**** Supplied records

(** The sorted buckets of the argument. *)
Lemma order_ok a : wf_set a -> let am := keyed32 (sort_by_key b32_hi (s_buckets a)) in
  Forall (entry_ok wf32) am /\ sorted_by_key fst am /\ later_empty b32_items am /\
  forall v, v ∈ keyed_items (2 ^ 32) b32_items am <-> v ∈ set_items a.
Proof.
  intros [[H1 H2] _] am. unfold am. split_and!.
  - apply keyed32_ok. by rewrite sort_by_key_perm.
  - rewrite keyed32_sort. apply sort_by_key_sorted.
  - rewrite keyed32_sort. by apply later_empty_sort.
  - intros v. unfold set_items. by rewrite (keyed_items_perm _ _ _ _ (keyed32_perm _ _ (sort_by_key_perm b32_hi (s_buckets a)))).
Qed.

Lemma entry_ok_wf l : Forall (entry_ok wf32) l -> Forall (fun e => wf32 e.2) l.
Proof. apply Forall_weaken. by intros e [_ ?]. Qed.

Lemma keyed32_wf l : Forall (entry_ok wf32) (keyed32 l) -> Forall wf32 l.
Proof. unfold keyed32. rewrite Forall_fmap. apply Forall_weaken. by intros b [_ ?]. Qed.

Definition combines (P : Z -> Prop) (m : run USet) : Prop := exists s', m = Ok s' /\ wf_set s' /\ forall v, v ∈ set_items s' <-> P v.

Lemma set_union_spec s a : wf_set s -> wf_set a -> combines (fun v => v ∈ set_items s \/ v ∈ set_items a) (set_union s a).
Proof.
  intros Hs Ha. unfold set_union. destruct (set_is_empty a) eqn:Ea.
  { apply set_is_empty_spec in Ea; [|done]. exists s. split_and!; [done..|]. intros v. rewrite Ea, elem_of_nil. naive_solver. }
  destruct (set_is_empty s) eqn:Es.
  { apply set_is_empty_spec in Es; [|done]. destruct (set_clone_spec a Ha) as [Hw Hin]. exists (set_clone a). split_and!; [done..|].
    intros v. rewrite Hin, Es, elem_of_nil. naive_solver. }
  destruct (set_sort_spec s Hs) as ([[Hb Hle] _] & Hin & Hsort). destruct (order_ok a Ha) as (Oam & Sam & Lam & Iam).
  set (s1 := set_sort s) in *. rewrite length_order. set (am := keyed32 (sort_by_key b32_hi (s_buckets a))) in *.
  assert (length (s_buckets s1) = length (ent s1)) as -> by (unfold keyed32; by rewrite length_fmap).
  pose proof (keyed32_ok _ Hb) as Hok.
  destruct (union_loop_spec wf32 b32_clone (fun x y z => b32_union x y = Ok z) (length (ent s1)) s_key
    (fun j => b ← bucket_in_order a (sorted_bucket_order a) j; Ok (b32_hi b)) (s_push a (sorted_bucket_order a))
    (s_merge b32_union a (sorted_bucket_order a)) (fun _ => True) (fun s => ent s) am) with
    (fuel := S (length (ent s1) + length am)) (s := s1) (i := O) (j := O) (pre := @nil (Z * Bucket32)) (l := ent s1)
    (q := @nil (Z * Bucket32)) as (s2 & l' & p & -> & _ & Hu & He).
  - intros s' i e _. apply s_key_spec.
  - intros j e Hj. destruct (bucket_in_order_spec a j e Hj) as [-> ->]. done.
  - intros s' j e _ Hj. destruct (s_push_spec a s' j e Hj) as (s'' & ? & ?). by exists s''.
  - intros s' i j e e' _ Hi Hj Hwe Hwe'. destruct (b32_union_spec e.2 e'.2 Hwe Hwe') as (z & Hz & _ & Hhi & _).
    destruct (s_merge_spec b32_union a s' i j e e' z Hi Hj Hz) as (s'' & ? & ?); [|by exists s'', z].
    rewrite Hhi. symmetry. by apply (ent_lookup s' i e).
  - done.
  - by rewrite app_nil_r.
  - done.
  - done.
  - by apply entry_ok_wf.
  - by apply entry_ok_wf.
  - rewrite drop_0. lia.
  - rewrite drop_0 in Hu. cbn [app] in He. rewrite bind_Ok.
    assert (Hwb : wf_buckets (s_buckets s2)).
    { split; [apply keyed32_wf|]; rewrite He.
      - by apply (umerge_ok b32_items wf32 b32_clone _ b32_clone_ok _ _ _ _ unions32 Hu).
      - by apply (umerge_later_empty b32_items wf32 b32_clone _ ltac:(done) _ _ _ _ unions32 Hu). }
    destruct (fix_items_count_spec s2 Hwb) as [Hwf Hitems]. eexists. split; [done|]. split; [done|]. intros v.
    rewrite Hitems. unfold set_items at 1. rewrite He.
    rewrite (umerge_items (2 ^ 32) b32_items wf32 ltac:(lia) b32_range b32_clone _ ltac:(done) _ _ _ _ unions32 Hu) by done.
    rewrite Iam, <-Hin. done.
Qed.

Lemma set_intersect_spec s a : wf_set s -> wf_set a -> combines (fun v => v ∈ set_items s /\ v ∈ set_items a) (set_intersect s a).
Proof.
  intros Hs Ha. unfold set_intersect. destruct (set_is_empty s || set_is_empty a) eqn:E.
  { exists set_default. split; [done|]. split; [by repeat constructor|]. intros v. change (set_items set_default) with (@nil Z).
    rewrite elem_of_nil. apply orb_true_iff in E as [E|E]; apply set_is_empty_spec in E; [|done| |done]; rewrite E, elem_of_nil; naive_solver. }
  destruct (set_sort_spec s Hs) as ([[Hb Hle] _] & Hin & Hsort). destruct (order_ok a Ha) as (Oam & Sam & Lam & Iam).
  set (s1 := set_sort s) in *. rewrite length_order. set (am := keyed32 (sort_by_key b32_hi (s_buckets a))) in *.
  assert (length (s_buckets s1) = length (ent s1)) as -> by (unfold keyed32; by rewrite length_fmap).
  pose proof (keyed32_ok _ Hb) as Hok.
  destruct (intersect_loop_spec wf32 (fun x y z => b32_intersect x y = Ok z) clr32 (length (ent s1)) s_key
    (fun j => b ← bucket_in_order a (sorted_bucket_order a) j; Ok (b32_hi b))
    (s_merge b32_intersect a (sorted_bucket_order a)) s_clear (fun _ => True) (fun s => ent s) am) with
    (fuel := S (length (ent s1) + length am)) (s := s1) (i := O) (j := O) (pre := @nil (Z * Bucket32)) (l := ent s1)
    as (s2 & r & -> & _ & Hi & He).
  - intros s' i e _. apply s_key_spec.
  - intros j e Hj. destruct (bucket_in_order_spec a j e Hj) as [-> ->]. done.
  - intros s' i e _ Hl. pose proof (lookup_lt_Some _ _ _ Hl) as Hlt. unfold keyed32 in Hlt. rewrite length_fmap in Hlt.
    unfold s_clear, set_idx. rewrite decide_True by done. eexists. split; [done|]. split; [done|].
    cbn. unfold keyed32. by rewrite list_fmap_insert.
  - intros s' i j e e' _ Hl Hj Hwe Hwe'. destruct (b32_intersect_spec e.2 e'.2 Hwe Hwe') as (z & Hz & _ & Hhi & _).
    destruct (s_merge_spec b32_intersect a s' i j e e' z Hl Hj Hz) as (s'' & ? & ?); [|by exists s'', z].
    rewrite Hhi. symmetry. by apply (ent_lookup s' i e).
  - done.
  - done.
  - done.
  - done.
  - by apply entry_ok_wf.
  - by apply entry_ok_wf.
  - rewrite drop_0. lia.
  - rewrite drop_0 in Hi. cbn [app] in He. rewrite bind_Ok.
    assert (Hwb : wf_buckets (s_buckets s2)).
    { split; [apply keyed32_wf|]; rewrite He.
      - by apply (imerge_ok b32_items wf32 _ clr32 _ _ _ clears32 intersects32 Hi).
      - by apply (imerge_later_empty (2 ^ 32) b32_items wf32 b32_range _ clr32 _ _ _ clears32 intersects32 Hi). }
    destruct (fix_items_count_spec s2 Hwb) as [Hwf Hitems]. eexists. split; [done|]. split; [done|]. intros v.
    rewrite Hitems. unfold set_items at 1. rewrite He.
    rewrite (imerge_items (2 ^ 32) b32_items wf32 ltac:(lia) b32_range _ clr32 _ _ _ clears32 intersects32 Hi) by done.
    rewrite Iam, <-Hin. done.
Qed.

(** ** Difference, equality and the binary form *)

(** A closure that never stops the iteration sees all the items in order. *)
Lemma run_parts_fold {St} (f : St -> list Z -> run (St * bool)) (g : St -> list Z -> run St) :
  (forall st l, f st l = (st' ← g st l; Ok (st', true))) -> (forall st, g st [] = Ok st) ->
  (forall st l1 l2, g st (l1 ++ l2) = (st' ← g st l1; g st' l2)) ->
  forall ps st, (r ← run_parts f st ps; Ok r.1) = g st (concat ps).
Proof.
  intros Hf Hnil Happ. induction ps as [|p ps IH]; intros st; cbn; [by rewrite Hnil|]. rewrite Hf, Happ.
  destruct (g st p) as [st'| |]; cbn; [apply IH|done..].
Qed.

Lemma for_each_fold {St} (f : St -> list Z -> run (St * bool)) (g : St -> list Z -> run St) s st : wf_set s ->
  (forall st l, f st l = (st' ← g st l; Ok (st', true))) -> (forall st, g st [] = Ok st) ->
  (forall st l1 l2, g st (l1 ++ l2) = (st' ← g st l1; g st' l2)) -> set_for_each f s st = g st (set_items s).
Proof.
  intros Hwf H1 H2 H3. rewrite set_for_each_spec, <-concat_set_parts, <-(run_parts_fold f g) by done.
  by destruct (run_parts f st (set_parts s)) as [[? ?]| |].
Qed.

Lemma set_del_all_app l1 l2 : forall s, set_del_all s (l1 ++ l2) = (s' ← set_del_all s l1; set_del_all s' l2).
Proof. induction l1 as [|x l1 IH]; intros s; [done|]. cbn. destruct (set_del s x); cbn; [apply IH|done..]. Qed.

Lemma set_del_all_spec l : forall s, wf_set s -> Forall is_u64 l ->
  combines (fun v => v ∈ set_items s /\ v ∉ l) (set_del_all s l).
Proof.
  induction l as [|x l IH]; intros s Hs Hl; cbn [set_del_all].
  { exists s. split_and!; [done..|]. intros v. pose proof (not_elem_of_nil v). naive_solver. }
  inversion_clear Hl. destruct (set_del_spec s x) as (s1 & -> & Hs1 & Hin1); [done..|]. rewrite bind_Ok.
  destruct (IH s1) as (s2 & -> & Hs2 & Hin2); [done..|]. exists s2. split_and!; [done..|].
  intros v. rewrite Hin2, Hin1, not_elem_of_cons. naive_solver.
Qed.

Lemma collect_shared_spec a l : forall acc, wf_set a -> Forall is_u64 l ->
  collect_shared a acc l = Ok (acc ++ filter (fun x => x ∈ set_items a) l).
Proof.
  induction l as [|x l IH]; intros acc Ha Hl; cbn [collect_shared]; [by rewrite app_nil_r|]. inversion_clear Hl.
  rewrite set_has_spec, bind_Ok, filter_cons by done. case_decide as E.
  - rewrite bool_decide_eq_true_2, IH, <-app_assoc by done. done.
  - by rewrite bool_decide_eq_false_2, IH by done.
Qed.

********

What the exercise asks = The entries above hold a line with "destruct (set_is_empty s) eqn:Es." and a later line with "(s_push a (sorted_bucket_order a))". Write out exactly those lines and all lines between, nothing more.

Expected answer =
  destruct (set_is_empty s) eqn:Es.
  { apply set_is_empty_spec in Es; [|done]. destruct (set_clone_spec a Ha) as [Hw Hin]. exists (set_clone a). split_and!; [done..|].
    intros v. rewrite Hin, Es, elem_of_nil. naive_solver. }
  destruct (set_sort_spec s Hs) as ([[Hb Hle] _] & Hin & Hsort). destruct (order_ok a Ha) as (Oam & Sam & Lam & Iam).
  set (s1 := set_sort s) in *. rewrite length_order. set (am := keyed32 (sort_by_key b32_hi (s_buckets a))) in *.
  assert (length (s_buckets s1) = length (ent s1)) as -> by (unfold keyed32; by rewrite length_fmap).
  pose proof (keyed32_ok _ Hb) as Hok.
  destruct (union_loop_spec wf32 b32_clone (fun x y z => b32_union x y = Ok z) (length (ent s1)) s_key
    (fun j => b ← bucket_in_order a (sorted_bucket_order a) j; Ok (b32_hi b)) (s_push a (sorted_bucket_order a))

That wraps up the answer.